Goal of the exercise
Below are the entries; give again exactly the lines from the one mentioning "overflow. *)" through the one mentioning "rewrite mul_spec.", inclusive.

Source material
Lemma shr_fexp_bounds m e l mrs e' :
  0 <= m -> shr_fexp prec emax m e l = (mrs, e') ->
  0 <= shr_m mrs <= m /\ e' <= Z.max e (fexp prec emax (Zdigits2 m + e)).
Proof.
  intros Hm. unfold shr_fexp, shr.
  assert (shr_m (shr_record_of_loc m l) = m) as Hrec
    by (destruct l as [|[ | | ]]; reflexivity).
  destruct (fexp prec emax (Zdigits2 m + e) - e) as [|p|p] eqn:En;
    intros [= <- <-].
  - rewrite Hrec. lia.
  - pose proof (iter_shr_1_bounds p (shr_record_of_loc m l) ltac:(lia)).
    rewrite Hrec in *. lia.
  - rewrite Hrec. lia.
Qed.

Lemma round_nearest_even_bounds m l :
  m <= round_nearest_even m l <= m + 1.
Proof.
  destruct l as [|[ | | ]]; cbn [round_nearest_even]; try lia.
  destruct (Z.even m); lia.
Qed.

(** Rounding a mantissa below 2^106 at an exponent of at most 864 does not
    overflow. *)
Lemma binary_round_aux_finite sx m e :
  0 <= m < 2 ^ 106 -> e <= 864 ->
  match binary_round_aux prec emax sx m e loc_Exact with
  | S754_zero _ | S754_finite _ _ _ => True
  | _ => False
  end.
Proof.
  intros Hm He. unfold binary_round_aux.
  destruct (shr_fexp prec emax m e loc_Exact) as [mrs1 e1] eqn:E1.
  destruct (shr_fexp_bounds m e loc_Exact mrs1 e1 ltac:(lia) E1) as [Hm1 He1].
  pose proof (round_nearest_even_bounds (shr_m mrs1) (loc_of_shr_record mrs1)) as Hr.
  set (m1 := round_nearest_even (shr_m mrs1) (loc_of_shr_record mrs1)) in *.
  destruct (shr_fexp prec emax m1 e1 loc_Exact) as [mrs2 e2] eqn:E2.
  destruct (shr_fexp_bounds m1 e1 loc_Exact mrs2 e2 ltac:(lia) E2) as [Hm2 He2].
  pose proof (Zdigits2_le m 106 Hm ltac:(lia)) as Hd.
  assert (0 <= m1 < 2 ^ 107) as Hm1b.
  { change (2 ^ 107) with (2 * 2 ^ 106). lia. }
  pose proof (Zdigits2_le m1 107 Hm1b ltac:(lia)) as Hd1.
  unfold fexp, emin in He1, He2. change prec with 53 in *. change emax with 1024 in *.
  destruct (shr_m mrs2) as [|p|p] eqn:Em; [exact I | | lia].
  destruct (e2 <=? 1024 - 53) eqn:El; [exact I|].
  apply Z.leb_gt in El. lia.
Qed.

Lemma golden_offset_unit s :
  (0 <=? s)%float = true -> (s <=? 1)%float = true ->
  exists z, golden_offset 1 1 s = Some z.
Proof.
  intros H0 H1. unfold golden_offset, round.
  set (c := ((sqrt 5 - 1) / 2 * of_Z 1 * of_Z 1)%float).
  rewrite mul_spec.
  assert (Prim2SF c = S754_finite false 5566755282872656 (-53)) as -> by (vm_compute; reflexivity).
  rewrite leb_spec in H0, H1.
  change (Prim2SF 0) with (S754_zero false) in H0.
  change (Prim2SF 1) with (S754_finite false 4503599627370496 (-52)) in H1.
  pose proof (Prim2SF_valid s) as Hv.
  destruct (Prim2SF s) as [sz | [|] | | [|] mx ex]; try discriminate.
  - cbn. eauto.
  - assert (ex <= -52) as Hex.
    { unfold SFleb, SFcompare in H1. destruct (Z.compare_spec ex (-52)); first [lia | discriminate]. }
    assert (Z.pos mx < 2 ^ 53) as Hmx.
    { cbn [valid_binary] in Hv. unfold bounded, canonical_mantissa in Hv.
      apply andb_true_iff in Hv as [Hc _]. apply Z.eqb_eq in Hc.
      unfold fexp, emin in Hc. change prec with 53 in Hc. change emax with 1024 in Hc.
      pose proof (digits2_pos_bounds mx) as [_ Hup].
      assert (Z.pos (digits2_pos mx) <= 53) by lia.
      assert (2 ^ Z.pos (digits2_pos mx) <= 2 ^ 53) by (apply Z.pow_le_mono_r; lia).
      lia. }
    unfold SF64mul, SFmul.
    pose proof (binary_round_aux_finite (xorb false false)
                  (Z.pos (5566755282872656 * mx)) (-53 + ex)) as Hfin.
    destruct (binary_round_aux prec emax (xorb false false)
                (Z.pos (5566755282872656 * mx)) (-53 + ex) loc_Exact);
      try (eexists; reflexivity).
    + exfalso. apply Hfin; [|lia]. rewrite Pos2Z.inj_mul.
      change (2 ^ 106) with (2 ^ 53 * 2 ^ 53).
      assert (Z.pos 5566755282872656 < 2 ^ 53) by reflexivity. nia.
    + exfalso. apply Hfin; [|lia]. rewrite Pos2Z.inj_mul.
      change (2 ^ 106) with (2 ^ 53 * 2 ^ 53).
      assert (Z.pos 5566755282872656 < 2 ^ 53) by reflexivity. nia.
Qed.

Answer section
    overflow. *)
Lemma binary_round_aux_finite sx m e :
  0 <= m < 2 ^ 106 -> e <= 864 ->
  match binary_round_aux prec emax sx m e loc_Exact with
  | S754_zero _ | S754_finite _ _ _ => True
  | _ => False
  end.
Proof.
  intros Hm He. unfold binary_round_aux.
  destruct (shr_fexp prec emax m e loc_Exact) as [mrs1 e1] eqn:E1.
  destruct (shr_fexp_bounds m e loc_Exact mrs1 e1 ltac:(lia) E1) as [Hm1 He1].
  pose proof (round_nearest_even_bounds (shr_m mrs1) (loc_of_shr_record mrs1)) as Hr.
  set (m1 := round_nearest_even (shr_m mrs1) (loc_of_shr_record mrs1)) in *.
  destruct (shr_fexp prec emax m1 e1 loc_Exact) as [mrs2 e2] eqn:E2.
  destruct (shr_fexp_bounds m1 e1 loc_Exact mrs2 e2 ltac:(lia) E2) as [Hm2 He2].
  pose proof (Zdigits2_le m 106 Hm ltac:(lia)) as Hd.
  assert (0 <= m1 < 2 ^ 107) as Hm1b.
  { change (2 ^ 107) with (2 * 2 ^ 106). lia. }
  pose proof (Zdigits2_le m1 107 Hm1b ltac:(lia)) as Hd1.
  unfold fexp, emin in He1, He2. change prec with 53 in *. change emax with 1024 in *.
  destruct (shr_m mrs2) as [|p|p] eqn:Em; [exact I | | lia].
  destruct (e2 <=? 1024 - 53) eqn:El; [exact I|].
  apply Z.leb_gt in El. lia.
Qed.

Lemma golden_offset_unit s :
  (0 <=? s)%float = true -> (s <=? 1)%float = true ->
  exists z, golden_offset 1 1 s = Some z.
Proof.
  intros H0 H1. unfold golden_offset, round.
  set (c := ((sqrt 5 - 1) / 2 * of_Z 1 * of_Z 1)%float).
  rewrite mul_spec.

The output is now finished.